[Task to carry out] Word for word, reproduce the records that follow.

[Input material]
=== Begin Enclosure ===

(** [update] leaves [total_predictions] alone, counts the outcome as
    correct or incorrect against the recomputed prediction, and stores
    the percentage when [total_predictions] is positive. *)
Lemma map_update_spec (pc : Z) (actual : bool) (p p' : MapPredictor.t D) :
  MapPredictor.update pc actual p = Some p' →
  MapPredictor.total_predictions (MapPredictor.stats p')
  = MapPredictor.total_predictions (MapPredictor.stats p)
  ∧ MapPredictor.correct_predictions (MapPredictor.stats p')
    = MapPredictor.correct_predictions (MapPredictor.stats p)
      + (if Bool.eqb (map_prediction pc p) actual then 1 else 0)
  ∧ MapPredictor.incorrect_predictions (MapPredictor.stats p')
    = MapPredictor.incorrect_predictions (MapPredictor.stats p)
      + (if Bool.eqb (map_prediction pc p) actual then 0 else 1)
  ∧ (0 < MapPredictor.total_predictions (MapPredictor.stats p') →
     MapPredictor.accuracy (MapPredictor.stats p')
     = d_percent (d_div (MapPredictor.correct_predictions (MapPredictor.stats p'))
                        (MapPredictor.total_predictions (MapPredictor.stats p'))))
  ∧ MapPredictor.predictor_type p' = MapPredictor.predictor_type p.
Proof.
  unfold MapPredictor.update.
  pose proof (map_update_table_prediction pc actual p) as Hpred.
  destruct (MapPredictor.update_table pc actual p) as [predicted m]. cbn in Hpred.
  subst predicted. destruct p as [ty m0 [t c i a]]. cbn.
  destruct (Bool.eqb _ actual); cbn.
  - destruct (int_incr c) as [c' |] eqn:Hc; [| discriminate].
    apply int_incr_Some in Hc as [_ ->]. cbn.
    destruct (Z.ltb_spec 0 t); intros [= <-]; cbn; split_and!; try done; lia.
  - destruct (int_incr i) as [i' |] eqn:Hi; [| discriminate].
    apply int_incr_Some in Hi as [_ ->]. cbn.
    destruct (Z.ltb_spec 0 t); intros [= <-]; cbn; split_and!; try done; lia.
Qed.

Lemma map_update_defined (pc : Z) (actual : bool) (p : MapPredictor.t D) :
  MapPredictor.correct_predictions (MapPredictor.stats p) < 2 ^ 31 - 1 →
  MapPredictor.incorrect_predictions (MapPredictor.stats p) < 2 ^ 31 - 1 →
  is_Some (MapPredictor.update pc actual p).
Proof.
  intros Hc Hi. unfold MapPredictor.update.
  destruct (MapPredictor.update_table pc actual p) as [predicted m]. cbn.
  destruct (Bool.eqb predicted actual).
  - rewrite (proj2 (int_incr_Some _ _) (conj Hc eq_refl)). done.
  - rewrite (proj2 (int_incr_Some _ _) (conj Hi eq_refl)). done.
Qed.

=== End Enclosure ===

[Exercise result]
(** [update] leaves [total_predictions] alone, counts the outcome as
    correct or incorrect against the recomputed prediction, and stores
    the percentage when [total_predictions] is positive. *)
Lemma map_update_spec (pc : Z) (actual : bool) (p p' : MapPredictor.t D) :
  MapPredictor.update pc actual p = Some p' →
  MapPredictor.total_predictions (MapPredictor.stats p')
  = MapPredictor.total_predictions (MapPredictor.stats p)
  ∧ MapPredictor.correct_predictions (MapPredictor.stats p')
    = MapPredictor.correct_predictions (MapPredictor.stats p)
      + (if Bool.eqb (map_prediction pc p) actual then 1 else 0)
  ∧ MapPredictor.incorrect_predictions (MapPredictor.stats p')
    = MapPredictor.incorrect_predictions (MapPredictor.stats p)
      + (if Bool.eqb (map_prediction pc p) actual then 0 else 1)
  ∧ (0 < MapPredictor.total_predictions (MapPredictor.stats p') →
     MapPredictor.accuracy (MapPredictor.stats p')
     = d_percent (d_div (MapPredictor.correct_predictions (MapPredictor.stats p'))
                        (MapPredictor.total_predictions (MapPredictor.stats p'))))
  ∧ MapPredictor.predictor_type p' = MapPredictor.predictor_type p.
Proof.
  unfold MapPredictor.update.
  pose proof (map_update_table_prediction pc actual p) as Hpred.
  destruct (MapPredictor.update_table pc actual p) as [predicted m]. cbn in Hpred.
  subst predicted. destruct p as [ty m0 [t c i a]]. cbn.
  destruct (Bool.eqb _ actual); cbn.
  - destruct (int_incr c) as [c' |] eqn:Hc; [| discriminate].
    apply int_incr_Some in Hc as [_ ->]. cbn.
    destruct (Z.ltb_spec 0 t); intros [= <-]; cbn; split_and!; try done; lia.
  - destruct (int_incr i) as [i' |] eqn:Hi; [| discriminate].
    apply int_incr_Some in Hi as [_ ->]. cbn.
    destruct (Z.ltb_spec 0 t); intros [= <-]; cbn; split_and!; try done; lia.
Qed.

Lemma map_update_defined (pc : Z) (actual : bool) (p : MapPredictor.t D) :
  MapPredictor.correct_predictions (MapPredictor.stats p) < 2 ^ 31 - 1 →
  MapPredictor.incorrect_predictions (MapPredictor.stats p) < 2 ^ 31 - 1 →
  is_Some (MapPredictor.update pc actual p).
Proof.
  intros Hc Hi. unfold MapPredictor.update.
  destruct (MapPredictor.update_table pc actual p) as [predicted m]. cbn.
  destruct (Bool.eqb predicted actual).
  - rewrite (proj2 (int_incr_Some _ _) (conj Hc eq_refl)). done.
  - rewrite (proj2 (int_incr_Some _ _) (conj Hi eq_refl)). done.
Qed.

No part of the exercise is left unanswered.